Archive for the ‘Open Source’ Category

The true power of open-source software

Sunday, November 17th, 2013

Sometimes you need to be truly stuck in order to appreciate the capabilities of your vehicle. On a rough gravel bed, you will quickly find out how good the suspension and sturdy wheels of your bike really are. And likewise, when working on a urgent software development project, you will find out about the true power of open-source software when running into a library compatibility issue.

Let me explain, expand, expound and exposit:

Recently, I was working on adding SRX-based segmentation capabilities to an XLIFF converter. Rather than trying to reinvent the wheel, I decided to use the fantastic Okapi localization framework, which provides an SRX segmenter class (amongst many, many other useful things). It was easy enough to set up: Simply include the Okapi library jar in your Eclipse project, read through the excellent developer guide and off you go.
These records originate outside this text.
(* ===== verification/Templates.v ===== *)
(** * Default steps and orchestrator templates

    [src/src/templates/workflow_step_defaults.rs] and
    [src/src/templates/orchestrator_templates.rs]: the configuration a new
    orchestrator starts with.  The literal keys, templates and tags of the source
    go through parsers that accept them ([template_literals_parse]); a provider
    name that does not parse makes the source panic, [None] here. *)
From S2P Require Import Prelude RustStr RustPath Io Json TypedFields Config OrchestratorFile.

Local Open Scope string_scope.
Local Open Scope list_scope.

Definition default_prompt_rel_path (workflow_id step_id : string) : string :=
  "workflows/" +:+ workflow_id +:+ "/" +:+ step_id +:+ ".prompt.md".

(** [OutputKey::parse("..").expect(..)] of a literal. *)
Definition literal_key (name : string) : OutputKey := {| ok_name := name; ok_required := true |}.

(** ** Step defaults *)
Definition default_step_output_contract (step_type : string) : list OutputKey :=
  if String.eqb step_type "agent_review" then
    [literal_key "decision"; literal_key "summary"; literal_key "feedback"]
  else [literal_key "summary"; literal_key "artifact"].

Definition artifact_template (suffix : string) : string :=
  "artifacts/{{workflow.run_id}}/{{workflow.step_id}}-{{workflow.attempt}}" +:+ suffix +:+ ".txt".
Definition default_step_output_files (step_type : string) : list (string * string) :=
  if String.eqb step_type "agent_review" then
    map_from_iter [("decision", artifact_template "-decision");
                   ("summary", artifact_template "-summary");
                   ("feedback", artifact_template "-feedback")]
  else
    map_from_iter [("summary", artifact_template "-summary"); ("artifact", artifact_template "")].

Definition default_step_output_priority (step_type : string) : list OutputKey :=
  if String.eqb step_type "agent_review" then [literal_key "summary"]
  else [literal_key "artifact"; literal_key "summary"].

(** ** Templates *)
Inductive WorkflowTemplate := Minimal | Engineering | Product.
Definition WorkflowTemplate_as_str (t : WorkflowTemplate) : string :=
  match t with
  | Minimal => "minimal" | Engineering => "engineering" | Product => "product"
  end.

(** The step type is given as the constructor its literal parses to. *)
Definition workflow_step (workflow_id id : string) (step_type : WorkflowStepType)
    (agent prompt_rel_path : string) : WorkflowStepConfig := {|
  ws_id := id;
  ws_step_type := step_type;
  ws_agent := agent;
  ws_prompt := if is_empty (trim prompt_rel_path) then default_prompt_rel_path workflow_id id
               else prompt_rel_path;
  ws_prompt_type := FileOutput;
  ws_workspace_mode := OrchestratorWorkspace;
  ws_next := None;
  ws_on_approve := None;
  ws_on_reject := None;
  ws_outputs := default_step_output_contract (WorkflowStepType_as_str step_type);
  ws_output_files := default_step_output_files (WorkflowStepType_as_str step_type);
  ws_final_output_priority := default_step_output_priority (WorkflowStepType_as_str step_type);
  ws_limits := None;
|}.

(** [let mut step = ..; step.next = ..; step.on_approve = ..] *)
Definition with_transitions (next on_approve on_reject : option string)
    (step : WorkflowStepConfig) : WorkflowStepConfig := {|
  ws_id := ws_id step; ws_step_type := ws_step_type step; ws_agent := ws_agent step;
  ws_prompt := ws_prompt step; ws_prompt_type := ws_prompt_type step;
  ws_workspace_mode := ws_workspace_mode step;
  ws_next := next; ws_on_approve := on_approve; ws_on_reject := on_reject;
  ws_outputs := ws_outputs step; ws_output_files := ws_output_files step;
  ws_final_output_priority := ws_final_output_priority step; ws_limits := ws_limits step;
|}.
Definition with_outputs (outputs : list OutputKey) (output_files : list (string * string))
    (priority : list OutputKey) (step : WorkflowStepConfig) : WorkflowStepConfig := {|
  ws_id := ws_id step; ws_step_type := ws_step_type step; ws_agent := ws_agent step;
  ws_prompt := ws_prompt step; ws_prompt_type := ws_prompt_type step;
  ws_workspace_mode := ws_workspace_mode step; ws_next := ws_next step;
  ws_on_approve := ws_on_approve step; ws_on_reject := ws_on_reject step;
  ws_outputs := outputs; ws_output_files := output_files;
  ws_final_output_priority := priority; ws_limits := ws_limits step;
|}.

Definition agent_config (provider : ConfigProviderKind) (model : string)
    (can_orchestrate_workflows : bool) : AgentConfig := {|
  ag_provider := provider; ag_model := model;
  ag_can_orchestrate_workflows := can_orchestrate_workflows |}.

(** One workflow of a template, and a step with its default prompt path. *)
Definition template_workflow (id description : string) (tags : list string)
    (steps : list WorkflowStepConfig) : WorkflowConfig := {|
  wf_id := id; wf_version := 1; wf_description := description; wf_tags := tags;
  wf_inputs := []; wf_limits := None; wf_steps := steps |}.
Definition template_step (workflow_id id : string) (step_type : WorkflowStepType)
    (agent : string) : WorkflowStepConfig :=
  workflow_step workflow_id id step_type agent (default_prompt_rel_path workflow_id id).

Definition minimal_workflows (selector : string) : list WorkflowConfig :=
  [template_workflow "default" "General purpose workflow for direct requests" ["default"]
     [template_step "default" "step_1" AgentTask selector]].

Definition engineering_workflows : list WorkflowConfig :=
  let step := template_step "feature_delivery" in
  let task_file name ext := "tasks/" +:+ name +:+
    "__{{workflow.run_id}}__{{workflow.step_id}}__a{{workflow.attempt}}." +:+ ext in
  [template_workflow "feature_delivery"
     "Plan, implement, and review engineering work before final summary"
     ["engineering"; "implementation"; "review"]
     [with_transitions (Some "plan_review") None None (step "plan" AgentTask "planner");
      with_transitions None (Some "task_decompose") (Some "plan")
        (step "plan_review" AgentReview "reviewer");
      with_transitions (Some "implement") None None
        (with_outputs [literal_key "summary"; literal_key "task_list"]
           (map_from_iter [("summary", task_file "summary" "txt");
                           ("task_list", task_file "task_list" "json")])
           [literal_key "task_list"; literal_key "summary"]
           (step "task_decompose" AgentTask "planner"));
      with_transitions (Some "review") None None (step "implement" AgentTask "builder");
      with_transitions None (Some "task_loop_gate") (Some "implement")
        (step "review" AgentReview "reviewer");
      with_transitions None (Some "implement") (Some "done")
        (step "task_loop_gate" AgentReview "reviewer");
      step "done" AgentTask "planner"];
   template_workflow "quick_answer"
     "Short direct engineering responses without multi-step review"
     ["engineering"; "quick"; "answer"]
     [template_step "quick_answer" "answer" AgentTask "planner"]].

Definition product_workflows : list WorkflowConfig :=
  [template_workflow "prd_draft" "Research and draft a product requirements document"
     ["product"; "prd"; "research"]
     [with_transitions (Some "draft") None None
        (template_step "prd_draft" "research" AgentTask "researcher");
      template_step "prd_draft" "draft" AgentTask "writer"];
   template_workflow "release_notes" "Compose customer-facing release notes grouped by impact"
     ["product"; "release"; "notes"]
     [template_step "release_notes" "compose" AgentTask "writer"]].

Definition initial_orchestrator_config (id provider model : string)
    (workflow_template : WorkflowTemplate) : option OrchestratorConfig :=
  p ← result_ok (ConfigProviderKind_parse provider);
  let selector := "default" in
  let worker (name : string) := (name, agent_config p model false) in
  let '(extra_agents, default_workflow, workflows) :=
    match workflow_template with
    | Minimal => ([], "default", minimal_workflows selector)
    | Engineering => ([worker "planner"; worker "builder"; worker "reviewer"],
                      "feature_delivery", engineering_workflows)
    | Product => ([worker "researcher"; worker "writer"], "prd_draft", product_workflows)
    end in
  Some {|
    oc_id := id;
    oc_selector_agent := selector;
    oc_default_workflow := default_workflow;
    oc_selection_max_retries := 1;
    oc_selector_timeout_seconds := 30;
    oc_agents := map_from_iter ((selector, agent_config p model true) :: extra_agents);
    oc_workflows := workflows;
    oc_workflow_orchestration := None |}.

(** ** Facts *)
(** A transition names a step of its own workflow. *)
Definition transitions_resolve (workflow : WorkflowConfig) : bool :=
  let known (target : option string) := match target with
    | None => true
    | Some id => existsb (λ s, String.eqb (ws_id s) id) (wf_steps workflow)
    end in
  forallb (λ s, known (ws_next s) && known (ws_on_approve s) && known (ws_on_reject s))
    (wf_steps workflow).
(** A review has both its targets. *)
Definition reviews_complete (workflow : WorkflowConfig) : bool :=
  forallb (λ s, match ws_step_type s with
    | AgentTask => true
    | AgentReview => match ws_on_approve s, ws_on_reject s with Some _, Some _ => true | _, _ => false end
    end) (wf_steps workflow).

(** The literals of the templates are what their parsers return. *)
Lemma template_literals_parse :
  Forall (λ name, OutputKey_parse name = Ok (literal_key name)
                  ∧ parse_output_file_key name = Ok (literal_key name))
    ["decision"; "summary"; "feedback"; "artifact"; "task_list"]
  ∧ Forall (λ w, Forall (λ tag, normalize_workflow_tag tag = Ok tag) (wf_tags w)
        ∧ Forall (λ s, Forall (λ kv, PathTemplate_parse kv.2 = Ok kv.2) (ws_output_files s))
            (wf_steps w))
      (minimal_workflows "default" ++ engineering_workflows ++ product_workflows)
  ∧ Forall (λ t, WorkflowStepType_parse (WorkflowStepType_as_str t) = Ok t) [AgentTask; AgentReview].
Proof. split_and!; apply (bool_decide_unpack _); by vm_compute. Qed.

Lemma initial_setup_wf id provider model t c :
  initial_orchestrator_config id provider model t = Some c → setup_wf c.
Proof.
  intros H. apply validate_setup_sound. revert H. unfold initial_orchestrator_config.
  destruct (ConfigProviderKind_parse provider) as [p|]; [|done]. simpl.
  destruct t; intros [= <-]; vm_compute; reflexivity.
Qed.
(* ===== verification/Assets.v ===== *)
(** * Prompt texts

    The templates under [src/src/prompts/assets] that [src/src/prompts/mod.rs]
    compiles in ([include_str!]), byte for byte; [dq] is the double quote. *)
From S2P Require Import Prelude.
From Stdlib Require Import Ascii.

Local Open Scope string_scope.

Definition dq : string := String (ascii_of_nat 34) EmptyString.

Definition SELECTOR_PROMPT_TEMPLATE : string :=
  "You are the workflow selector.
Read this selector request JSON and select the next action.
{{selector.request_json}}

Decision policy:
- Prioritize the user's explicit requested action over surrounding background context.
- Distinguish contextual setup/background from the actual ask before choosing an action.
- Use background details only to inform the action, not to override the direct request.
- When `threadContext` is present in the request JSON, use it to resolve follow-up references (for example " +:+ dq +:+ "this failed" +:+ dq +:+ " or " +:+ dq +:+ "that run" +:+ dq +:+ ").
- Choose from availableWorkflows/defaultWorkflow/availableFunctions exactly as provided.
- Action `no_response` is allowed only for low-value opportunistic context messages.
- Never use `no_response` when the inbound context indicates an explicit profile mention.

Instructions:
1. Read the selector request from the provided files.
2. Identify the user's requested action separately from contextual setup/background.
3. Select exactly one supported action and validate any selected workflow/function against the request fields.
4. Output exactly one structured JSON selector result to this path:
{{selector.result_path}}
5. The JSON result must include all keys below (camelCase) exactly:
   - selectorId
   - status
   - action
   - selectedWorkflow
   - functionId
   - functionArgs
   - reason
6. Set `selectorId` to the exact `selectorId` value from the selector request JSON.
7. `status` must be one of: `selected` | `failed`.
   - Use `selected` when a valid action decision is made.
   - Use `failed` only when no valid decision can be produced from the provided request.
   - Do not use any other status value (for example: `success`, `ok`, `complete`).
8. For keys that do not apply for the selected action, write `null` (do not omit keys).
9. Action-specific requirements:
   - workflow_start: set `selectedWorkflow` to one of `availableWorkflows`.
   - command_invoke: choose this only when the user explicitly typed a slash command with the exact function id (for example `/workflow.status`), then set `functionId` to one of `availableFunctions` and set `functionArgs` to an object.
10. Do not output structured JSON anywhere else and do not rely on stdout.
Do not use markdown fences.
".

Definition SELECTOR_CONTEXT_TEMPLATE : string :=
  "orchestratorId={{selector.orchestrator_id}}
selectorAgent={{selector.agent_id}}
attempt={{selector.attempt}}
selectorResultPath={{selector.result_path}}
".

Definition DEFAULT_TASK_PROMPT_TEMPLATE : string :=
  "Execute this step objective using available workflow context and workspace artifacts.

Instructions:
1. Read available context from the provided prompt/context/input files before acting.
2. Execute the step objective and follow the user request when it applies.
3. Follow the additional requirements below.
4. When complete, write structured output values to the exact file paths listed under " +:+ dq +:+ "Write outputs exactly to" +:+ dq +:+ ". Do not rely on stdout for structured output.
Execution requirements:
- Follow the step objective and constraints above.
- Use available workflow context and prior-step outputs when present.
Required structured output keys:
- status: " +:+ dq +:+ "complete" +:+ dq +:+ " | " +:+ dq +:+ "failed" +:+ dq +:+ "
- summary: concise step summary
- artifact: primary output text for this step
Status policy:
- complete only when the objective is fully satisfied.
- failed when waiting on missing dependency/permission; include unblock action in summary.
- failed only for unrecoverable errors.
Write outputs exactly to:
- summary -> {{workflow.output_paths.summary}}
- artifact -> {{workflow.output_paths.artifact}}
".

Definition DEFAULT_REVIEW_PROMPT_TEMPLATE : string :=
  "Review the target output against requirements and quality expectations.

Instructions:
1. Read available context from the provided prompt/context/input files before acting.
2. Execute the step objective and follow the user request when it applies.
3. Follow the additional requirements below.
4. When complete, write structured output values to the exact file paths listed under " +:+ dq +:+ "Write outputs exactly to" +:+ dq +:+ ". Do not rely on stdout for structured output.
Execution requirements:
- Evaluate the deliverable against the stated objective, constraints, and quality bar.
- Be explicit, concrete, and evidence-based in summary/feedback.
Required structured output keys:
- decision: " +:+ dq +:+ "approve" +:+ dq +:+ " or " +:+ dq +:+ "reject" +:+ dq +:+ "
- summary: concise reason for the decision
- feedback: concrete changes needed or verification notes
Decision policy:
- approve only when acceptance criteria are fully met.
- reject when fixes are required; feedback must be actionable.
Write outputs exactly to:
- decision -> {{workflow.output_paths.decision}}
- summary -> {{workflow.output_paths.summary}}
- feedback -> {{workflow.output_paths.feedback}}
".

Definition DEFAULT_CONTEXT_TEMPLATE : string :=
  "{{workflow.runtime_context_json}}
".

Definition MINIMAL_DEFAULT_STEP_1_PROMPT : string :=
  "Execute the user request end-to-end with clear, actionable output.
If requirements are ambiguous, choose reasonable assumptions and state them in summary.
Required outputs schema:
{{workflow.output_schema_json}}
Write outputs exactly to:
summary -> {{workflow.output_paths.summary}}
artifact -> {{workflow.output_paths.artifact}}

Instructions:
1. Read available context from the provided prompt/context/input files before acting.
2. Execute the step objective and follow the user request when it applies.
3. Follow the additional requirements below.
4. When complete, write structured output values to the exact file paths listed under " +:+ dq +:+ "Write outputs exactly to" +:+ dq +:+ ". Do not rely on stdout for structured output.
Execution requirements:
- Follow the step objective and constraints above.
- Use available workflow context and prior-step outputs when present.
Required structured output keys:
- status: " +:+ dq +:+ "complete" +:+ dq +:+ " | " +:+ dq +:+ "failed" +:+ dq +:+ "
- summary: concise step summary
- artifact: primary output text for this step
Status policy:
- complete only when the objective is fully satisfied.
- failed when waiting on missing dependency/permission; include unblock action in summary.
- failed only for unrecoverable errors.
Write outputs exactly to:
- summary -> {{workflow.output_paths.summary}}
- artifact -> {{workflow.output_paths.artifact}}
".

Definition MINIMAL_DEFAULT_STEP_1_CONTEXT : string :=
  "{{workflow.runtime_context_json}}
".

Definition ENG_FEATURE_DELIVERY_PLAN_PROMPT : string :=
  "Draft an implementation plan with risks, sequencing, and test strategy.
Write outputs exactly to:
summary -> {{workflow.output_paths.summary}}
artifact -> {{workflow.output_paths.artifact}}

Instructions:
1. Read available context from the provided prompt/context/input files before acting.
2. Execute the step objective and follow the user request when it applies.
3. Follow the additional requirements below.
4. When complete, write structured output values to the exact file paths listed under " +:+ dq +:+ "Write outputs exactly to" +:+ dq +:+ ". Do not rely on stdout for structured output.
Execution requirements:
- Follow the step objective and constraints above.
- Use available workflow context and prior-step outputs when present.
Required structured output keys:
- status: " +:+ dq +:+ "complete" +:+ dq +:+ " | " +:+ dq +:+ "failed" +:+ dq +:+ "
- summary: concise step summary
- artifact: primary output text for this step
Status policy:
- complete only when the objective is fully satisfied.
- failed when waiting on missing dependency/permission; include unblock action in summary.
- failed only for unrecoverable errors.
Write outputs exactly to:
- summary -> {{workflow.output_paths.summary}}
- artifact -> {{workflow.output_paths.artifact}}
".

Definition ENG_FEATURE_DELIVERY_PLAN_CONTEXT : string :=
  "{{workflow.runtime_context_json}}
".

Definition ENG_FEATURE_DELIVERY_TASK_DECOMPOSE_PROMPT : string :=
  "Break the approved plan into an ordered, dependency-aware task list.
Output `task_list` as strict JSON with shape:
{" +:+ dq +:+ "tasks" +:+ dq +:+ ":[{" +:+ dq +:+ "task_id" +:+ dq +:+ ":" +:+ dq +:+ "t-1" +:+ dq +:+ "," +:+ dq +:+ "title" +:+ dq +:+ ":" +:+ dq +:+ "..." +:+ dq +:+ "," +:+ dq +:+ "goal" +:+ dq +:+ ":" +:+ dq +:+ "..." +:+ dq +:+ "," +:+ dq +:+ "instructions" +:+ dq +:+ ":" +:+ dq +:+ "..." +:+ dq +:+ "," +:+ dq +:+ "acceptance_criteria" +:+ dq +:+ ":[" +:+ dq +:+ "..." +:+ dq +:+ "]," +:+ dq +:+ "depends_on" +:+ dq +:+ ":[" +:+ dq +:+ "..." +:+ dq +:+ "]," +:+ dq +:+ "status" +:+ dq +:+ ":" +:+ dq +:+ "todo" +:+ dq +:+ "}]}
Rules:
- `task_id` values must be unique.
- `status` must be `todo` for all newly created tasks.
- `depends_on` must only reference earlier or existing task ids.
Write outputs exactly to:
summary -> {{workflow.output_paths.summary}}
task_list -> {{workflow.output_paths.task_list}}
".
(* ===== verification/SetupDraft.v ===== *)
(** * The setup draft

    [src/src/config/setup_draft.rs]: the configuration the setup screens edit.
    Every operation is a computation on the draft, the configuration of one
    orchestrator, a workflow or a step; [zoom_opt] is the [get_mut] or [find] that
    leads there.  As in the source, what an operation changed before it fails
    stays changed. *)
From S2P Require Import Prelude RustStr RustPath Io Json TypedFields Config OrchestratorFile Templates.

Local Open Scope string_scope.
Local Open Scope list_scope.

(** An [Err] message, or a panic at an [expect]. *)
Inductive setup_failure := Rejected (message : string) | Panicked.
Abbreviation edit T := (IO T setup_failure ()).

Definition reject {T A} (message : string) : IO T setup_failure A := throw (Rejected message).
Definition reject_when {T} (b : bool) (message : string) : edit T :=
  if b then reject message else mret ().
(** [result?] where the error is a message. *)
Definition checked {T A} (r : result string A) : IO T setup_failure A := lift (map_err Rejected r).
Definition expect {T A} (o : option A) : IO T setup_failure A :=
  match o with Some a => mret a | None => throw Panicked end.
(* ===== verification/SetupEdits.v ===== *)
(** * Editing sessions

    Every edit of the setup screens as a value, sessions of edits, and the two
    invariants they keep: the draft stays consistent, and its configurations stay
    valid. *)
From S2P Require Import Prelude RustStr RustPath Io Json TypedFields Config OrchestratorFile Templates SetupDraft SetupScreens.
From Stdlib Require Import Ascii.

Local Open Scope string_scope.
Local Open Scope list_scope.

(** ** The edits *)
Inductive setup_edit :=
  | SetWorkspacesPath (value : string)
  | ToggleProvider
  | SetDefaultModel (model : string)
  | SetDefaultTemplate (template : WorkflowTemplate)
  | SetPrimary (o : string)
  | EnsureMinimum
  | AddOrchestrator (o : string)
  | RemoveOrchestrator (o : string)
  | SetPrivateWorkspace (o : string) (value : option string)
  | SetSharedAccess (o : string) (grants : list string)
  | SetDefaultWorkflow (o w : string)
  | SetSelectionRetries (o : string) (value : Z)
  | SetSelectorTimeout (o : string) (value : Z)
  | SetOrchestrationLimit (o : string) (field : OrchestrationLimitField) (value : option Z)
  | ApplyTemplate (o : string) (template : WorkflowTemplate)
  | AddWorkflow (o w : string)
  | RemoveWorkflow (o w : string)
  | RenameWorkflow (o w next : string)
  | SetVersion (o w : string) (version : Z)
  | SetInputs (o w : string) (keys : list string)
  | SetIterations (o w : string) (value : option Z)
  | SetRunTimeout (o w : string) (value : option Z)
  | AddStep (o w s : string)
  | RemoveStep (o w s : string)
  | RenameStep (o w s next : string)
  | ToggleStepType (o w s : string)
  | SetStepAgent (o w s a : string)
  | SetStepPrompt (o w s prompt : string)
  | ToggleWorkspaceMode (o w s : string)
  | SetNext (o w s : string) (target : option string)
  | SetOnApprove (o w s : string) (target : option string)
  | SetOnReject (o w s : string) (target : option string)
  | SetOutputs (o w s : string) (outputs : list OutputKey)
  | SetOutputFiles (o w s : string) (files : list (string * string))
  | SetMaxRetries (o w s : string) (value : option Z)
  | AddAgent (o a : string)
  | RemoveAgent (o a : string)
  | SetAgentProvider (o a provider : string)
  | SetAgentModel (o a model : string)
  | ToggleCapability (o a : string)
  | SetSelectorAgent (o a : string).

Definition run_edit (op : setup_edit) : edit SetupDraft :=
  match op with
  | SetWorkspacesPath v => set_workspaces_path v
  | ToggleProvider => modify (λ d, (toggle_default_provider d).1)
  | SetDefaultModel m => set_default_model m
  | SetDefaultTemplate t => set_default_workflow_template t
  | SetPrimary o => set_primary_orchestrator o
  | EnsureMinimum => ensure_minimum_orchestrator
  | AddOrchestrator o => add_orchestrator o
  | RemoveOrchestrator o => remove_orchestrator o
  | SetPrivateWorkspace o v => set_orchestrator_private_workspace o v
  | SetSharedAccess o l => set_orchestrator_shared_access o l
  | SetDefaultWorkflow o w => set_orchestrator_default_workflow o w
  | SetSelectionRetries o v => set_orchestrator_selection_max_retries o v
  | SetSelectorTimeout o v => set_orchestrator_selector_timeout_seconds o v
  | SetOrchestrationLimit o f v => set_orchestrator_workflow_orchestration_limit o f v
  | ApplyTemplate o t => apply_workflow_template_to_orchestrator o t
  | AddWorkflow o w => add_workflow o w
  | RemoveWorkflow o w => remove_workflow o w
  | RenameWorkflow o w n => rename_workflow o w n
  | SetVersion o w v => set_workflow_version o w v
  | SetInputs o w ks => set_workflow_inputs o w ks
  | SetIterations o w v => set_workflow_max_total_iterations o w v
  | SetRunTimeout o w v => set_workflow_run_timeout_seconds o w v
  | AddStep o w s => add_step o w s
  | RemoveStep o w s => remove_step o w s
  | RenameStep o w s n => rename_step o w s n
  | ToggleStepType o w s => toggle_step_type o w s
  | SetStepAgent o w s a => set_step_agent o w s a
  | SetStepPrompt o w s p => set_step_prompt o w s p
  | ToggleWorkspaceMode o w s => toggle_step_workspace_mode o w s
  | SetNext o w s t => set_step_next o w s t
  | SetOnApprove o w s t => set_step_on_approve o w s t
  | SetOnReject o w s t => set_step_on_reject o w s t
  | SetOutputs o w s ks => set_step_outputs o w s ks
  | SetOutputFiles o w s fs => set_step_output_files o w s fs
  | SetMaxRetries o w s v => set_step_max_retries o w s v
  | AddAgent o a => add_agent o a
  | RemoveAgent o a => remove_agent o a
  | SetAgentProvider o a p => set_agent_provider o a p
  | SetAgentModel o a m => set_agent_model o a m
  | ToggleCapability o a => toggle_agent_orchestration_capability o a
  | SetSelectorAgent o a => set_selector_agent o a
  end.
Until that strange bug hits you, when trying to actually read in the first SRX file:

“ClassCastException: Cannot cast java.util.ArrayList (id=77) to org.w3c.dom.NodeList “.

“Very interesting”, you think to yourself, keeping the non-quotable exclamations well restrained inside your little developer brain. And then – the true power of open-source kicks in: Instead of trying to get hold of some tech support person and – if lucky – waiting for an updated release, I simply include the actual Okapi source code in my project. I can inspect the code, identify the problematic line, and modify it to make my own code work again.

In the end, it turned out that the XML parser library we were using was a bit out-of-date and that the return type of an XPath evaluation method was an ArrayList instead of the expected NodeList. Having written to the Okapi mailing list, I quickly got assistance from the ever so helpful Yves Savourel. However, in the meantime I was also able to continue on my project, after having modified the Okapi code, thanks to the open-ness of open-source software.

Sweet, isn’t it? Imagine what the situation might have been with a proprietary library…

Integrating OmegaT with MyMemory

Thursday, August 29th, 2013

MyMemory (created by the Italian company provides an open translation memory (TM) server that can be accessed for free by everyone. There are some limitations on the number of queries a user can run, but for the average freelance translator it should be sufficient. In addition to manual searches, MyMemory offers an open API that can be used to retrieve TM contents. These results are returned in either JSON or TMX format and they also include a machine-translation match from Google.

I have recently integrated the MyMemory TM server into OmegaT as a machine translation plugin. Initially, I went for the JSON format, which is easier to parse, but alas! I noticed too late that the JSON library I was using wasn’t compatible with OmegaT’s GPL v2 license (which has been updated to v3 in the meantime). So, I went for TMX instead, which requires some XML parsing and XPath rules to extract the right contents.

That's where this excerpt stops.